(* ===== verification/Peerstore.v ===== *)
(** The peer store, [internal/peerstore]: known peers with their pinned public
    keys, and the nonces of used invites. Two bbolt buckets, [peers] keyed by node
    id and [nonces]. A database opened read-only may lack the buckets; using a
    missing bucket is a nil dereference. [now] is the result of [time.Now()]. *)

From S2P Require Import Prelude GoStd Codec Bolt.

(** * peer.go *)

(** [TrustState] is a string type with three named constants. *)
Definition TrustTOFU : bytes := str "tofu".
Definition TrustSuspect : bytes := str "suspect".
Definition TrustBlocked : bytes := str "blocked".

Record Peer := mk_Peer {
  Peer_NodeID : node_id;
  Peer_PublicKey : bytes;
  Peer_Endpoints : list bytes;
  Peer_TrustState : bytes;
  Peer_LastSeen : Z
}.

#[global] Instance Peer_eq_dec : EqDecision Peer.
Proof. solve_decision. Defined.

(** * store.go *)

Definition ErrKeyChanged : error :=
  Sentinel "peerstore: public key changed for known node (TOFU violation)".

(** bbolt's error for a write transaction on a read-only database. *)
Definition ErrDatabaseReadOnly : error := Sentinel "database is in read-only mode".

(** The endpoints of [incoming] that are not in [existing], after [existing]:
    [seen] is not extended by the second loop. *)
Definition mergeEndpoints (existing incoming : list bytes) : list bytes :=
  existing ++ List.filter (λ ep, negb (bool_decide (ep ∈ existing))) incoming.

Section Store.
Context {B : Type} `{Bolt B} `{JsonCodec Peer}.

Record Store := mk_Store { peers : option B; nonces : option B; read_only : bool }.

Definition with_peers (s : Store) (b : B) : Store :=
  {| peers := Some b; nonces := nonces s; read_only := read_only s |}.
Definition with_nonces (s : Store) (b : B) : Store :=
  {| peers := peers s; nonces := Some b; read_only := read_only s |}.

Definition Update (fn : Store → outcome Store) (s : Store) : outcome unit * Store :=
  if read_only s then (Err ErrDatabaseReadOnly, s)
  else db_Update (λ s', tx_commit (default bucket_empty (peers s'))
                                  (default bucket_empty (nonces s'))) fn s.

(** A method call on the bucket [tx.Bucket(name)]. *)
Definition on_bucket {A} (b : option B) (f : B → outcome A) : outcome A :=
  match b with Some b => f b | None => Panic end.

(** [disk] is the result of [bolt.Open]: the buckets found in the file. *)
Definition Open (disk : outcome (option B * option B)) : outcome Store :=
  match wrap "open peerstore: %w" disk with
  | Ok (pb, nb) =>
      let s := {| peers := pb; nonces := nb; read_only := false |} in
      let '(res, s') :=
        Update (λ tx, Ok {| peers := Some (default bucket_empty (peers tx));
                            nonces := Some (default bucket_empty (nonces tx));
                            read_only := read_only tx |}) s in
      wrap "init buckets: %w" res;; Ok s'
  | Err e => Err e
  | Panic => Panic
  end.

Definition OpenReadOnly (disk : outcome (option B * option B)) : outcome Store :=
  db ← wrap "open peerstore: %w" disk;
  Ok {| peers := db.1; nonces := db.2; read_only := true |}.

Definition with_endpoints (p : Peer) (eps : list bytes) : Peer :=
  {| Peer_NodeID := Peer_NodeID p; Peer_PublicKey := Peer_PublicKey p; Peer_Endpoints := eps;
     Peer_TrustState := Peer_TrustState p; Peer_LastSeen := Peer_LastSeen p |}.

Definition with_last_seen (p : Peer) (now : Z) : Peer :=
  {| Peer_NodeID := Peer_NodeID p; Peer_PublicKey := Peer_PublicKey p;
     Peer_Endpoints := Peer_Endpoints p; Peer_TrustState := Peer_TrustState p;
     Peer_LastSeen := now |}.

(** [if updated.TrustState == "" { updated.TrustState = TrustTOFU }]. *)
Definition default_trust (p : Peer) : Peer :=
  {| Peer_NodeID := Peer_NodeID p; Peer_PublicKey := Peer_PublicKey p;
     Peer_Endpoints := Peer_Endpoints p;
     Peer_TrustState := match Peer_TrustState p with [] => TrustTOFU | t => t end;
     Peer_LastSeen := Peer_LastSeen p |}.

TO DO =
Find "wrap" in the preceding records. Copy each line that holds it.

RESPONSE TO THE TASK =
  match wrap "open peerstore: %w" disk with
      wrap "init buckets: %w" res;; Ok s'
  db ← wrap "open peerstore: %w" disk;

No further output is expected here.